■ Work to be completed ■
Using the data beneath this instruction, retype only the lines from the one that contains "Definition environ_get_default (k" down to the one that contains "Definition file_exists (p", both included, exactly as they appear.

= Beginning of Section =

Definition with_files (f : gmap path File -> gmap path File) (w : World) : World :=
  mkWorld (environ w) (dirs w) (f (files w)) (faulty w) (now_ms w) (next_uuid w)
          (stdin w) (stdout w) (stderr w).

Definition with_stdin (i : option JSON) (w : World) : World :=
  mkWorld (environ w) (dirs w) (files w) (faulty w) (now_ms w) (next_uuid w)
          i (stdout w) (stderr w).

Definition with_stdout (f : list JSON -> list JSON) (w : World) : World :=
  mkWorld (environ w) (dirs w) (files w) (faulty w) (now_ms w) (next_uuid w)
          (stdin w) (f (stdout w)) (stderr w).

Definition with_stderr (f : list string -> list string) (w : World) : World :=
  mkWorld (environ w) (dirs w) (files w) (faulty w) (now_ms w) (next_uuid w)
          (stdin w) (stdout w) (f (stderr w)).

Definition with_now (t : Z) (w : World) : World :=
  mkWorld (environ w) (dirs w) (files w) (faulty w) t (next_uuid w)
          (stdin w) (stdout w) (stderr w).

(** ** Statements: state passing with exceptions *)

Definition M (A : Type) : Type := World -> Res A * World.

Definition ret {A} (a : A) : M A := fun w => (Ok a, w).

Definition raise {A} (e : Exn) : M A := fun w => (Raise e, w).

Definition bind {A B} (c : M A) (k : A -> M B) : M B :=
  fun w =>
    match c w with
    | (Ok a, w') => k a w'
    | (Raise e, w') => (Raise e, w')
    end.

(** [try: c  except: h] *)
Definition try_except {A} (c : M A) (h : Exn -> M A) : M A :=
  fun w =>
    match c w with
    | (Ok a, w') => (Ok a, w')
    | (Raise e, w') => h e w'
    end.

Definition lift {A} (r : Res A) : M A := fun w => (r, w).

Declare Scope py_scope.
Delimit Scope py_scope with py.
Notation "'let*' x ':=' c 'in' k" := (bind c (fun x => k))
  (at level 10, x name, c at level 100, k at level 200) : py_scope.
Notation "c ';;' k" := (bind c (fun _ => k))
  (at level 100, k at level 200, right associativity) : py_scope.

(** [for x in l: body x] *)
Fixpoint for_each {A} (l : list A) (body : A -> M unit) : M unit :=
  match l with
  | [] => ret tt
  | x :: rest => bind (body x) (fun _ => for_each rest body)
  end.

(** ** The operating system *)

Module Os.

Definition has_dir (w : World) (d : string) : bool := bool_decide (d ∈ dirs w).

Definition lookup_file (w : World) (p : path) : option File :=
  if has_dir w p.1 then files w !! p else None.

(** [os.environ.get(k)] *)
Definition environ_get (k : string) : M (option string) :=
  fun w => (Ok (environ w !! k), w).

(** [os.environ.get(k, default)] *)
Definition environ_get_default (k default : string) : M string :=
  fun w => (Ok (match environ w !! k with Some v => v | None => default end), w).

(** [os.environ[k] = v] *)
Definition environ_set (k v : string) : M unit :=
  fun w => (Ok tt, with_environ (insert k v) w).

(** [if k in os.environ: del os.environ[k]] *)
Definition environ_discard (k : string) : M unit :=
  fun w => (Ok tt, with_environ (delete k) w).

(** [os.makedirs(d, exist_ok=True)] *)
Definition makedirs (d : string) : M unit :=
  fun w =>
    if has_dir w d then (Ok tt, w)
    else if faulty w (OpMakedirs d) then (Raise OSError, w)
    else (Ok tt, with_dirs (union {[d]}) w).

(** [os.path.exists(d)] for a directory *)
Definition dir_exists (d : string) : M bool :=
  fun w => (Ok (has_dir w d), w).

(** [os.path.exists(p)] for a file *)
Definition file_exists (p : path) : M bool :=
  fun w => (Ok (match lookup_file w p with Some _ => true | None => false end), w).

Definition old_chunks (w : World) (p : path) : list Chunk :=
  match files w !! p with Some f => chunks f | None => [] end.

(** [with open(p, 'a') as f: f.write(c)] *)
Definition append_file (p : path) (c : Chunk) : M unit :=
  fun w =>
    if negb (has_dir w p.1) || faulty w (OpAppend p) then (Raise OSError, w)
    else (Ok tt, with_files (insert p (mkFile (old_chunks w p ++ [c]) (now_ms w))) w).

(** [with open(p, 'w') as f: f.write(c)] *)
Definition write_file (p : path) (c : Chunk) : M unit :=
  fun w =>
    if negb (has_dir w p.1) || faulty w (OpWrite p) then (Raise OSError, w)
    else (Ok tt, with_files (insert p (mkFile [c] (now_ms w))) w).

(** [with open(p, 'r') as f: json.load(f)] *)
Definition load_json (p : path) : M JSON :=
  fun w =>
    match lookup_file w p with
    | None => (Raise OSError, w)
    | Some f =>
        if faulty w (OpRead p) then (Raise OSError, w)
        else match chunks f with
             | [CJson j] => (Ok j, w)
             | _ => (Raise ValueError, w)
             end
    end.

= End of Section =

■ The completed task ■
Definition environ_get_default (k default : string) : M string :=
  fun w => (Ok (match environ w !! k with Some v => v | None => default end), w).

(** [os.environ[k] = v] *)
Definition environ_set (k v : string) : M unit :=
  fun w => (Ok tt, with_environ (insert k v) w).

(** [if k in os.environ: del os.environ[k]] *)
Definition environ_discard (k : string) : M unit :=
  fun w => (Ok tt, with_environ (delete k) w).

(** [os.makedirs(d, exist_ok=True)] *)
Definition makedirs (d : string) : M unit :=
  fun w =>
    if has_dir w d then (Ok tt, w)
    else if faulty w (OpMakedirs d) then (Raise OSError, w)
    else (Ok tt, with_dirs (union {[d]}) w).

(** [os.path.exists(d)] for a directory *)
Definition dir_exists (d : string) : M bool :=
  fun w => (Ok (has_dir w d), w).

(** [os.path.exists(p)] for a file *)
Definition file_exists (p : path) : M bool :=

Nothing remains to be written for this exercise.